Interactions resulting in a concomitant use not recommended: Prostaglandins and their analogues: Prostaglandins and their analogues facilitate contraction of the myometrium hence oxytocin can potentiate the uterine action of prostaglandins and analogues and vice versa.
Drugs prolonging the QT interval: Oxytocin should be considered as potentially arrhythmogenic, particularly in patients with other risk factors for Torsades de Pointes such as drugs which prolong the QT interval or in patients with history of long QT syndrome.
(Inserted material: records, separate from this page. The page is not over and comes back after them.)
(* ===== verification/Abi.v ===== *)
(** * kernel/fs.h, stat.h, fcntl.h

    What the kernel, the user programs and mkfs share: the layout of the disk, the
    structures stored in its blocks, and the constants of the system calls. *)
From stdpp Require Import list strings.
From S2P Require Import Prelude.

(** The characters of a string constant. *)
Definition bytes_of (s : string) : list Z :=
  map (fun a => Z.of_nat (Ascii.nat_of_ascii a)) (String.list_ascii_of_string s).

(** ** fs.h *)

Definition ROOTINO : Z := 1.
Definition BSIZE : Z := 1024.
Definition FSMAGIC : Z := 0x10203040.
Definition NDIRECT : Z := 12.
Definition NINDIRECT : Z := BSIZE / 4.
Definition MAXFILE : Z := NDIRECT + NINDIRECT.
Definition DINODE_SIZE : Z := 64.
Definition IPB : Z := BSIZE / DINODE_SIZE.
Definition BPB : Z := BSIZE * 8.
Definition DIRSIZ : Z := 14.
Definition DIRENT_SIZE : Z := 16.

Record superblock := mk_superblock {
  sb_magic : Z;
  sb_size : Z;
  sb_nblocks : Z;
  sb_ninodes : Z;
  sb_nlog : Z;
  sb_logstart : Z;
  sb_inodestart : Z;
  sb_bmapstart : Z
}.

Definition IBLOCK (i : Z) (sb : superblock) : Z := u32 (i / IPB + sb_inodestart sb).
Definition BBLOCK (b : Z) (sb : superblock) : Z := u32 (b / BPB + sb_bmapstart sb).

(** ** stat.h, fcntl.h, file.h *)
Definition T_DIR : Z := 1.
Definition T_FILE : Z := 2.
Definition T_DEVICE : Z := 3.

Record stat := mk_stat { st_dev : Z; st_ino : Z; st_type : Z; st_nlink : Z; st_size : Z }.

Definition O_RDONLY : Z := 0x000.
Definition O_WRONLY : Z := 0x001.
Definition O_RDWR : Z := 0x002.
Definition O_CREATE : Z := 0x200.
Definition O_TRUNC : Z := 0x400.

Definition CONSOLE : Z := 1.

(** ** The structures stored in blocks *)

Definition get_u16 (data : list Z) (off : nat) : Z := le_val (take 2 (drop off data)).
Definition get_u32 (data : list Z) (off : nat) : Z := le_val (take 4 (drop off data)).

(** [bytes] stored at [off]. *)
Definition splice (data : list Z) (off : nat) (bytes : list Z) : list Z :=
  take off data ++ bytes ++ drop (off + length bytes) data.

(** struct dinode: five fields and [NDIRECT + 1] addresses. *)
Record dinode := mk_dinode {
  di_type : Z; di_major : Z; di_minor : Z; di_nlink : Z; di_size : Z; di_addrs : list Z
}.

Definition decode_dinode (data : list Z) (off : nat) : dinode :=
  mk_dinode (i16 (get_u16 data off)) (i16 (get_u16 data (off + 2))) (i16 (get_u16 data (off + 4)))
    (i16 (get_u16 data (off + 6))) (get_u32 data (off + 8))
    (map (fun k => get_u32 data (off + 12 + 4 * k)) (seq 0 13)).

Definition encode_dinode (d : dinode) : list Z :=
  le_bytes 2 (di_type d) ++ le_bytes 2 (di_major d) ++ le_bytes 2 (di_minor d) ++
  le_bytes 2 (di_nlink d) ++ le_bytes 4 (di_size d) ++ concat (map (le_bytes 4) (di_addrs d)).

(** struct dirent: the inode number and the [DIRSIZ] bytes of the name. *)
Definition de_inum (de : list Z) : Z := get_u16 de 0.
Definition de_name (de : list Z) : list Z := take 14 (drop 2 de).

(** ** Storing and reading back *)

Lemma length_splice data off bytes :
  (off + length bytes <= length data)%nat -> length (splice data off bytes) = length data.
Proof. intros H. unfold splice. rewrite !length_app, length_take, length_drop. lia. Qed.

Lemma splice_in data off bytes k n :
  (off <= length data)%nat -> (k + n <= length bytes)%nat ->
  take n (drop (off + k) (splice data off bytes)) = take n (drop k bytes).
Proof.
  intros Ho Hk. unfold splice. rewrite <- drop_drop.
  rewrite (drop_app_ge (take off data)) by (rewrite length_take; lia).
  replace (off - length (take off data))%nat with 0%nat by (rewrite length_take; lia).
  rewrite drop_0, drop_app_le by lia. apply take_app_le. rewrite length_drop. lia.
Qed.

Lemma splice_out data off bytes k n :
  (off + length bytes <= length data)%nat -> (k + n <= off \/ off + length bytes <= k)%nat ->
  take n (drop k (splice data off bytes)) = take n (drop k data).
Proof.
  intros Ho Hk. unfold splice. destruct Hk as [Hk|Hk].
  - rewrite drop_app_le by (rewrite length_take; lia). rewrite take_app_le by (rewrite length_drop, length_take; lia).
    rewrite <- (take_drop off data) at 2. rewrite drop_app_le by (rewrite length_take; lia).
    by rewrite take_app_le by (rewrite length_drop, length_take; lia).
  - rewrite app_assoc, drop_app_ge by (rewrite length_app, length_take; lia). rewrite length_app, length_take, drop_drop.
    f_equal. f_equal. lia.
Qed.

(** The words of an array of words. *)
Lemma take_drop_words (l : list Z) k x rest :
  l !! k = Some x -> take 4 (drop (4 * k) (concat (map (le_bytes 4) l) ++ rest)) = le_bytes 4 x.
Proof.
  revert k. induction l as [|y l IH]; intros [|k] Hk; [done|done| |]; cbn [map concat].
  - injection Hk as ->. rewrite Nat.mul_0_r, drop_0, <- app_assoc. rewrite take_app_le by (rewrite length_le_bytes; lia).
    apply take_ge. rewrite length_le_bytes. lia.
  - cbn in Hk. rewrite <- app_assoc. replace (4 * S k)%nat with (4 + 4 * k)%nat by lia.
    rewrite <- drop_drop, (drop_app_length' (le_bytes 4 y)) by (by rewrite length_le_bytes). by apply IH.
Qed.

Lemma i16_id z : - 2 ^ 15 <= z < 2 ^ 15 -> i16 (z mod 2 ^ 16) = z.
Proof.
  intros Hz. unfold i16. rewrite Zplus_mod_idemp_l, Z.mod_small by lia. lia.
Qed.

(** The fields fit their types. *)
Definition dinode_ok (d : dinode) : Prop :=
  - 2 ^ 15 <= di_type d < 2 ^ 15 /\ - 2 ^ 15 <= di_major d < 2 ^ 15 /\ - 2 ^ 15 <= di_minor d < 2 ^ 15 /\
  - 2 ^ 15 <= di_nlink d < 2 ^ 15 /\ 0 <= di_size d < 2 ^ 32 /\
  length (di_addrs d) = 13%nat /\ Forall (fun a => 0 <= a < 2 ^ 32) (di_addrs d).

Lemma length_words l : length (concat (map (le_bytes 4) l)) = (4 * length l)%nat.
Proof. induction l as [|x l IH]; [done|]. cbn [map concat]. rewrite length_app, length_le_bytes, IH. cbn. lia. Qed.

Lemma length_encode d : length (di_addrs d) = 13%nat -> length (encode_dinode d) = 64%nat.
Proof. intros H. unfold encode_dinode. rewrite !length_app, !length_le_bytes, length_words, H. done. Qed.

Lemma decode_encode d data off :
  dinode_ok d -> (off + 64 <= length data)%nat -> decode_dinode (splice data off (encode_dinode d)) off = d.
Proof.
  intros (H1 & H2 & H3 & H4 & H5 & Hl & Ha) Ho. pose proof (length_encode d Hl) as Hle.
  assert (G16 : forall k pre x rest, encode_dinode d = pre ++ le_bytes 2 x ++ rest -> length pre = k ->
    get_u16 (splice data off (encode_dinode d)) (off + k) = x mod 2 ^ 16).
  { intros k pre x rest E Hk. unfold get_u16. rewrite splice_in; [|lia|].
    - rewrite E, (drop_app_length' pre) by done. rewrite (take_app_length' (le_bytes 2 x)) by (by rewrite length_le_bytes).
      by rewrite le_val_le_bytes.
    - rewrite E, !length_app, length_le_bytes. lia. }
  assert (G32 : forall k, (k + 4 <= 64)%nat -> get_u32 (splice data off (encode_dinode d)) (off + k) = le_val (take 4 (drop k (encode_dinode d)))).
  { intros k Hk. unfold get_u32. rewrite splice_in; [done|lia|lia]. }
  assert (Es : encode_dinode d = (le_bytes 2 (di_type d) ++ le_bytes 2 (di_major d) ++ le_bytes 2 (di_minor d) ++
    le_bytes 2 (di_nlink d)) ++ le_bytes 4 (di_size d) ++ concat (map (le_bytes 4) (di_addrs d))) by (unfold encode_dinode; by rewrite <- !app_assoc).
  destruct d as [ty ma mi nl sz addrs]. cbn [di_type di_major di_minor di_nlink di_size di_addrs] in *.
  unfold decode_dinode. f_equal.
  - rewrite <- (Nat.add_0_r off) at 2. rewrite (G16 0%nat [] ty _ eq_refl eq_refl). by apply i16_id.
  - rewrite (G16 2%nat (le_bytes 2 ty) ma _ eq_refl eq_refl). by apply i16_id.
  - rewrite (G16 4%nat (le_bytes 2 ty ++ le_bytes 2 ma) mi (le_bytes 2 nl ++ le_bytes 4 sz ++ concat (map (le_bytes 4) addrs))); [by apply i16_id| |reflexivity].
    unfold encode_dinode. by rewrite <- !app_assoc.
  - rewrite (G16 6%nat (le_bytes 2 ty ++ le_bytes 2 ma ++ le_bytes 2 mi) nl (le_bytes 4 sz ++ concat (map (le_bytes 4) addrs))); [by apply i16_id| |reflexivity].
    unfold encode_dinode. by rewrite <- !app_assoc.
  - rewrite G32, Es by lia. rewrite drop_app_length' by reflexivity. rewrite (take_app_length' (le_bytes 4 sz)) by (by rewrite length_le_bytes).
    rewrite le_val_le_bytes. by apply Z.mod_small.
  - apply list_eq. intros k. rewrite list_lookup_fmap. destruct (decide (k < 13)%nat) as [Hk|Hk].
    + rewrite lookup_seq_lt by done. cbn [fmap option_fmap option_map]. rewrite Nat.add_0_l.
      destruct (lookup_lt_is_Some_2 addrs k ltac:(lia)) as [x Hx]. rewrite Hx. f_equal.
      replace (off + 12 + 4 * k)%nat with (off + (12 + 4 * k))%nat by lia. rewrite G32, Es, app_assoc by lia.
      rewrite <- drop_drop, drop_app_length' by reflexivity. rewrite <- (app_nil_r (concat _)), (take_drop_words _ _ x) by done.
      rewrite le_val_le_bytes. apply Z.mod_small. by apply (Forall_lookup_1 _ _ _ _ Ha Hx).
    + rewrite !lookup_ge_None_2; [done|lia|rewrite length_seq; lia].
Qed.

(** An inode that does not overlap the one that is written. *)
Lemma decode_other d data off off' : length (di_addrs d) = 13%nat -> (off + 64 <= length data)%nat -> (off' + 64 <= off \/ off + 64 <= off')%nat ->
  decode_dinode (splice data off (encode_dinode d)) off' = decode_dinode data off'.
Proof.
  intros Hd Ho Hap. pose proof (length_encode d Hd) as Hle.
  assert (G : forall n k, (k + n <= 64)%nat -> take n (drop (off' + k) (splice data off (encode_dinode d))) = take n (drop (off' + k) data)).
  { intros n k Hk. apply splice_out; lia. }
  unfold decode_dinode, get_u16, get_u32. rewrite (G 4%nat 8%nat), !(G 2%nat) by lia.
  pose proof (G 2%nat 0%nat ltac:(lia)) as G0. rewrite Nat.add_0_r in G0. rewrite G0. f_equal.
  apply map_ext_in. intros k Hk%in_seq. rewrite <- Nat.add_assoc, G by lia. done.
Qed.

(** An on-disk inode is read back as it was written: storing an inode whose fields fit
    their types at its offset in a block and reading that offset gives it again, and the
    inode at any other offset of the block that does not overlap is as before. *)
Theorem dinode_roundtrip (d : dinode) (data : list Z) (off off' : nat) :
  dinode_ok d -> (off + 64 <= length data)%nat -> (off' + 64 <= off \/ off + 64 <= off')%nat ->
  decode_dinode (splice data off (encode_dinode d)) off = d /\
  decode_dinode (splice data off (encode_dinode d)) off' = decode_dinode data off'.
Proof.
  intros Hd Ho Hap. split; [by apply decode_encode|]. apply decode_other; [apply Hd|done|done].
Qed.

Lemma dinode_roundtrip_witness :
  decode_dinode (splice (replicate 1024 7) 128 (encode_dinode (mk_dinode 2 0 0 1 5000 (replicate 13 77)))) 128
  = mk_dinode 2 0 0 1 5000 (replicate 13 77).
Proof.
  apply (dinode_roundtrip (mk_dinode 2 0 0 1 5000 (replicate 13 77)) (replicate 1024 7) 128 192).
  - unfold dinode_ok. cbn [di_type di_major di_minor di_nlink di_size di_addrs]. repeat split; try lia.
    apply Forall_replicate. lia.
  - apply Nat.leb_le. reflexivity.
  - right. apply Nat.leb_le. reflexivity.
Defined.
Interactions to be considered: Inhalation anaesthetics: Inhalation anaesthetics (e.g. cyclopropane, halothane, sevoflurane, desflurane) have a relaxing effect on the uterus and produce a notable inhibition of uterine tone and thereby, may diminish the uterotonic effect of oxytocin. Their concurrent use with oxytocin has also been reported to cause cardiac rhythm disturbances.
Vasoconstrictors/Sympathomimetics: Oxytocin may enhance the vasopressor effects of vasoconstrictors and sympathomimetics, even those contained in local anaesthetics.
Caudal anaesthetics: When given during or after caudal block anaesthesia, oxytocin may potentiate the pressor effect of sympathomimetic vasoconstrictor agents.